» **TASK INPUT**
——————
(* ===== verification/Futex.v ===== *)
(** * Futexes ([syscalls/futex.cpp])

    The tree of futexes, one list of sleepers per futex, and the three
    operations.  A [FUTEX_WAIT] is cut where the task hands over control: the
    part before it ends with the task asleep, [futex_resume] is the part after
    it.  The tree is used through [KeyMap], the lists are those of
    [LinkedList].  A sleeper's fields are kept whole at the offset of their first
    byte. *)

From S2P Require Import Prelude Bytes Heap FileTypes Spinlock LinkedList KeyMap.

Definition FUTEX_WAIT : Z := 0.
Definition FUTEX_WAKE : Z := 1.
Definition FUTEX_REQUEUE : Z := 3.
Definition FUTEX_PRIVATE_FLAG : Z := 128.
Definition FUTEX_CLOCK_REALTIME : Z := 256.
Definition EAGAIN : Z := 11.
Definition ETIMEDOUT : Z := 110.
Definition TASK_STATE_READY : Z := 1.
Definition TASK_STATE_FUTEX : Z := 10.
Definition EXTRAS_DISABLE_FUTEX : Z := 1.

(** [sizeof(FutexAsleep)], and its fields behind the list pointer. *)
Definition asleep_size : Z := 32.
Definition above (c : LLcell) : Z := ll_rest c !!! 0%nat.
Definition awoken (c : LLcell) : bool := negb (ll_rest c !!! 8%nat =? 0).
Definition sleeping_task (c : LLcell) : Z := ll_rest c !!! 16%nat.
Definition set_field (k : nat) (v : Z) (c : LLcell) : LLcell := mkCell (ll_next c) (<[k := v]> (ll_rest c)).

Record Futex := mkFutex {
  LOCK_PROP : bool;
  firstAsleep : LLcontrol;
}.

(** The fields of a task that the futexes touch. *)
Record ftask := mkFt {
  t_state : Z;
  forcefulWakeupTimeUnsafe : Z;
  spinlockQueueEntry : Z;
}.

Record fx (N : Type) := mkFx {
  tree : N;
  firstFutex : Z;
  LOCK_AVL_FUTEX : bool;
  futexes : gmap Z Futex;
  sleepers : gmap Z LLcell;
  tasks : gmap Z ftask;
}.
Arguments mkFx {N}.
Arguments tree {N}.
Arguments firstFutex {N}.
Arguments LOCK_AVL_FUTEX {N}.
Arguments futexes {N}.
Arguments sleepers {N}.
Arguments tasks {N}.

(** What the call finds in user memory and in the kernel's globals: the word at
    [addr], the time at [utime] (seconds and nanoseconds; [None]: not mapped),
    the direct map's offset and the clock. *)
Record futex_env := mkEnv {
  user_word : option Z;
  user_time : option (Z * Z);
  hhdmOffset : Z;
  timerTicks : Z;
}.

(** A call is over, or its task sleeps on the cell. *)
Inductive futex_result :=
| Returns (r : Z)
| Sleeps (asleep : Z).

Section operations.
Context {N : Type} `{!KeyMap N} `{!Allocator LLcell} `{!Allocator Futex}.
Abbreviation F := (fx N).
Implicit Types s : F.

Definition set_tree (n : N) s : F := mkFx n (firstFutex s) (LOCK_AVL_FUTEX s) (futexes s) (sleepers s) (tasks s).
Definition set_root (p : Z) s : F := mkFx (tree s) p (LOCK_AVL_FUTEX s) (futexes s) (sleepers s) (tasks s).
Definition set_avl_lock (b : bool) s : F := mkFx (tree s) (firstFutex s) b (futexes s) (sleepers s) (tasks s).
Definition set_futexes (h : gmap Z Futex) s : F := mkFx (tree s) (firstFutex s) (LOCK_AVL_FUTEX s) h (sleepers s) (tasks s).
Definition set_sleepers (h : gmap Z LLcell) s : F := mkFx (tree s) (firstFutex s) (LOCK_AVL_FUTEX s) (futexes s) h (tasks s).
Definition set_tasks (h : gmap Z ftask) s : F := mkFx (tree s) (firstFutex s) (LOCK_AVL_FUTEX s) (futexes s) (sleepers s) h.

(** A computation on one part of the state. *)
Definition within {T A} (part : F -> T) (back : T -> F -> F) (m : M T A) : M F A := fun s =>
  match m (part s) with
  | Ok (a, t) => Ok (a, back t s)
  | Halted => Halted
  | Fault => Fault
  | Hang => Hang
  end.
Definition on_tree {A} (m : M N A) : M F A := within tree set_tree m.
Definition on_futexes {A} (m : M (gmap Z Futex) A) : M F A := within futexes set_futexes m.
Definition on_sleepers {A} (m : M (gmap Z LLcell) A) : M F A := within sleepers set_sleepers m.
Definition on_tasks {A} (m : M (gmap Z ftask) A) : M F A := within tasks set_tasks m.

(** An operation on the list of the futex at [f]. *)
Definition on_list {A} (f : Z) (m : M ll_state A) : M F A :=
  let! x := on_futexes (deref f) in
  fun s => match m (mkLs (firstAsleep x) (sleepers s)) with
  | Ok (a, l) => Ok (a, set_sleepers (cells l) (set_futexes (<[f := mkFutex (LOCK_PROP x) (ll l)]> (futexes s)) s))
  | Halted => Halted
  | Fault => Fault
  | Hang => Hang
  end.

(** The lock words. *)
Definition lock_step (o : outcome bool) : M F bool :=
  match o with Ok b => ret b | Halted => halt | Fault => fault | Hang => hang end.
Definition acquire_avl : M F unit :=
  let! b := gets LOCK_AVL_FUTEX in
  let! b := lock_step (spinlock_acquire b) in modify (set_avl_lock b).
Definition release_avl : M F unit :=
  let! b := gets LOCK_AVL_FUTEX in
  let! b := lock_step (spinlock_release b) in modify (set_avl_lock b).
Definition acquire_prop (f : Z) : M F unit :=
  let! x := on_futexes (deref f) in
  let! b := lock_step (spinlock_acquire (LOCK_PROP x)) in
  on_futexes (update f (fun x => mkFutex b (firstAsleep x))).
Definition release_prop (f : Z) : M F unit :=
  let! x := on_futexes (deref f) in
  let! b := lock_step (spinlock_release (LOCK_PROP x)) in
  on_futexes (update f (fun x => mkFutex b (firstAsleep x))).

Definition futexFind (phys : Z) : M F Z :=
  acquire_avl ;;;
  let! root := gets firstFutex in
  let! futex := on_tree (km_lookup root phys) in
  let! futex :=
    (if negb (futex =? 0) then ret futex
     else
       let! futex := on_futexes (allocate (mkFutex false (mkLL 0 0 0 0))) in
       let! root := gets firstFutex in
       let! (root, _) := on_tree (km_allocate root phys futex) in
       modify (set_root root) ;;;
       on_list futex (LinkedListInit asleep_size) ;;;
       ret futex) in
  acquire_prop futex ;;;
  release_avl ;;;
  ret futex.

Definition task_spinlock_exit (task lock : Z) : M F unit :=
  let! t := on_tasks (deref task) in
  kassert (spinlockQueueEntry t =? 0) ;;;
  on_tasks (update task (fun t => mkFt (t_state t) (forcefulWakeupTimeUnsafe t) lock)).

(** [timerTicks + CEILING_DIVISION(tv_nsec, 1000000) + tv_sec * 1000]; the
    fields of the time are signed. *)
Definition wakeup_time (ticks : Z) (time : Z * Z) : Z :=
  u64 (ticks + Z.quot (time.2 + 1000000 - 1) 1000000 + time.1 * 1000).

(** [FUTEX_WAIT] behind the test of the word, up to the first [hand_control]. *)
Definition futex_enqueue (e : futex_env) (task phys utime : Z) : M F Z :=
  let! futex := futexFind phys in
  let! asleep := on_list futex (LinkedListAllocate asleep_size) in
  on_sleepers (update asleep (set_field 0 futex)) ;;;
  on_sleepers (update asleep (set_field 16 task)) ;;;
  task_spinlock_exit task futex ;;;
  (if utime =? 0 then ret tt
   else
     let! time := from_option_fault (user_time e) in
     on_tasks (update task (fun t => mkFt (t_state t) (wakeup_time (timerTicks e) time) (spinlockQueueEntry t)))) ;;;
  on_tasks (update task (fun t => mkFt TASK_STATE_FUTEX (forcefulWakeupTimeUnsafe t) (spinlockQueueEntry t))) ;;;
  ret asleep.

(** [FUTEX_WAIT] once the task is ready again; [pending] is the answer of
    [signalsPendingQuick]. *)
Definition futex_resume (task asleep : Z) (pending : bool) : M F Z :=
  let! t := on_tasks (deref task) in
  kassert (forcefulWakeupTimeUnsafe t =? 0) ;;;
  let! c := on_sleepers (deref asleep) in
  let newfutex := above c in
  acquire_prop newfutex ;;;
  let! c := on_sleepers (deref asleep) in
  let r := if awoken c then 0 else if pending then ERR EINTR else ERR ETIMEDOUT in
  let! res := on_list newfutex (LinkedListRemove asleep_size asleep) in
  kassert res ;;;
  release_prop newfutex ;;;
  ret r.

Definition wake_one (browse : Z) : M F unit :=
  let! c := on_sleepers (deref browse) in
  on_tasks (update (sleeping_task c) (fun t => mkFt (t_state t) 0 (spinlockQueueEntry t))) ;;;
  on_tasks (update (sleeping_task c) (fun t =>
    mkFt TASK_STATE_READY (forcefulWakeupTimeUnsafe t) (spinlockQueueEntry t))) ;;;
  on_sleepers (update browse (set_field 8 1)).

(** [awokenCnt] is an [int] compared with the unsigned [value]. *)
Fixpoint wake_loop (fuel : nat) (browse value awokenCnt : Z) : M F Z :=
  match fuel with
  | O => hang
  | S fuel =>
      if browse =? 0 then ret awokenCnt
      else
        let! c := on_sleepers (deref browse) in
        let! cnt :=
          (if negb (awoken c) && (u32 awokenCnt <? value)
           then wake_one browse ;;; ret (s32 (awokenCnt + 1))
           else ret awokenCnt) in
        let! c := on_sleepers (deref browse) in
        wake_loop fuel (ll_next c) value cnt
  end.

Definition sleepers_fuel s : nat := S (size (sleepers s)).

Definition futex_wake (phys value : Z) : M F Z :=
  let! futex := futexFind phys in
  let! x := on_futexes (deref futex) in
  let! fuel := gets sleepers_fuel in
  let! cnt := wake_loop fuel (firstObject (firstAsleep x)) value 0 in
  release_prop futex ;;;
  ret cnt.

(** Move one sleeper to the end of the other futex's list. *)
Definition move_one (futex futex2 browse : Z) : M F unit :=
  let! ok := on_list futex (LinkedListUnregister asleep_size browse) in
  kassert ok ;;;
  on_sleepers (update browse (fun c => mkCell 0 (ll_rest c))) ;;;
  on_sleepers (update browse (set_field 0 futex2)) ;;;
  let! x2 := on_futexes (deref futex2) in
  let! fuel := gets sleepers_fuel in
  on_list futex2 (link_last fuel (firstObject (firstAsleep x2)) browse).

Fixpoint requeue_loop (fuel : nat) (futex futex2 browse value limit awokenCnt movedCnt : Z)
    : M F (Z * Z) :=
  match fuel with
  | O => hang
  | S fuel =>
      if browse =? 0 then ret (awokenCnt, movedCnt)
      else
        let! c := on_sleepers (deref browse) in
        if negb (awoken c) && (u32 awokenCnt <? value) then
          wake_one browse ;;;
          let! c := on_sleepers (deref browse) in
          requeue_loop fuel futex futex2 (ll_next c) value limit (s32 (awokenCnt + 1)) movedCnt
        else if negb (awoken c) && (u32 movedCnt <? limit) then
          let! c := on_sleepers (deref browse) in
          move_one futex futex2 browse ;;;
          requeue_loop fuel futex futex2 (ll_next c) value limit awokenCnt (s32 (movedCnt + 1))
        else
          requeue_loop fuel futex futex2 (ll_next c) value limit awokenCnt movedCnt
  end.

(** With one futex on both sides a moved sleeper is met again, at most once per
    move. *)
Definition futex_requeue (phys phys2 value limit : Z) : M F Z :=
  let! futex := futexFind phys in
  let! futex2 := futexFind phys2 in
  let! x := on_futexes (deref futex) in
  let! fuel := gets sleepers_fuel in
  let fuel := if futex =? futex2 then (fuel + Z.to_nat limit)%nat else fuel in
  let! (awokenCnt, movedCnt) := requeue_loop fuel futex futex2 (firstObject (firstAsleep x)) value limit 0 0 in
  release_prop futex2 ;;;
  release_prop futex ;;;
  ret (s32 (awokenCnt + movedCnt)).

Definition misaligned (addr : Z) : bool := (addr =? 0) || negb (addr mod 4 =? 0).

(** [virtual_to_physical] of vmm.cpp. *)
Definition futex_key (e : futex_env) (addr : Z) : Z := u64 (addr - hhdmOffset e).

Definition futexSyscall (e : futex_env) (task addr op value utime addr2 : Z) : M F futex_result :=
  if negb (Z.land op FUTEX_CLOCK_REALTIME =? 0) then halt
  else
    let op := Z.land op (Z.lnot FUTEX_PRIVATE_FLAG) in
    if negb ((op =? FUTEX_WAIT) || (op =? FUTEX_WAKE) || (op =? FUTEX_REQUEUE)) then halt
    else if misaligned addr then ret (Returns (ERR EINVAL))
    else
      let phys := futex_key e addr in
      kassert (negb (phys =? 0)) ;;;
      if op =? FUTEX_WAIT then
        let! word := from_option_fault (user_word e) in
        if negb (word =? value) then ret (Returns (ERR EAGAIN))
        else let! asleep := futex_enqueue e task phys utime in ret (Sleeps asleep)
      else if op =? FUTEX_WAKE then
        let! cnt := futex_wake phys value in ret (Returns (u64 cnt))
      else if misaligned addr2 then ret (Returns (ERR EINVAL))
      else
        let phys2 := futex_key e addr2 in
        kassert (negb (phys2 =? 0)) ;;;
        let! cnt := futex_requeue phys phys2 value (u32 utime) in ret (Returns (u64 cnt)).

Definition syscallFutex (extras : Z) (e : futex_env) (task addr op value utime addr2 : Z) : M F futex_result :=
  if negb (Z.land extras EXTRAS_DISABLE_FUTEX =? 0) then ret (Returns 0)
  else futexSyscall e task addr op value utime addr2.

End operations.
——————
» **REQUIREMENT**
Taking the entries above, write out exactly the lines starting with the line containing "sleepers : gmap Z LLcell;" and going on through the line containing "Definition set_tree (n", both included, and nothing else.

» **TASK RESULT**
  sleepers : gmap Z LLcell;
  tasks : gmap Z ftask;
}.
Arguments mkFx {N}.
Arguments tree {N}.
Arguments firstFutex {N}.
Arguments LOCK_AVL_FUTEX {N}.
Arguments futexes {N}.
Arguments sleepers {N}.
Arguments tasks {N}.

(** What the call finds in user memory and in the kernel's globals: the word at
    [addr], the time at [utime] (seconds and nanoseconds; [None]: not mapped),
    the direct map's offset and the clock. *)
Record futex_env := mkEnv {
  user_word : option Z;
  user_time : option (Z * Z);
  hhdmOffset : Z;
  timerTicks : Z;
}.

(** A call is over, or its task sleeps on the cell. *)
Inductive futex_result :=
| Returns (r : Z)
| Sleeps (asleep : Z).

Section operations.
Context {N : Type} `{!KeyMap N} `{!Allocator LLcell} `{!Allocator Futex}.
Abbreviation F := (fx N).
Implicit Types s : F.

Definition set_tree (n : N) s : F := mkFx n (firstFutex s) (LOCK_AVL_FUTEX s) (futexes s) (sleepers s) (tasks s).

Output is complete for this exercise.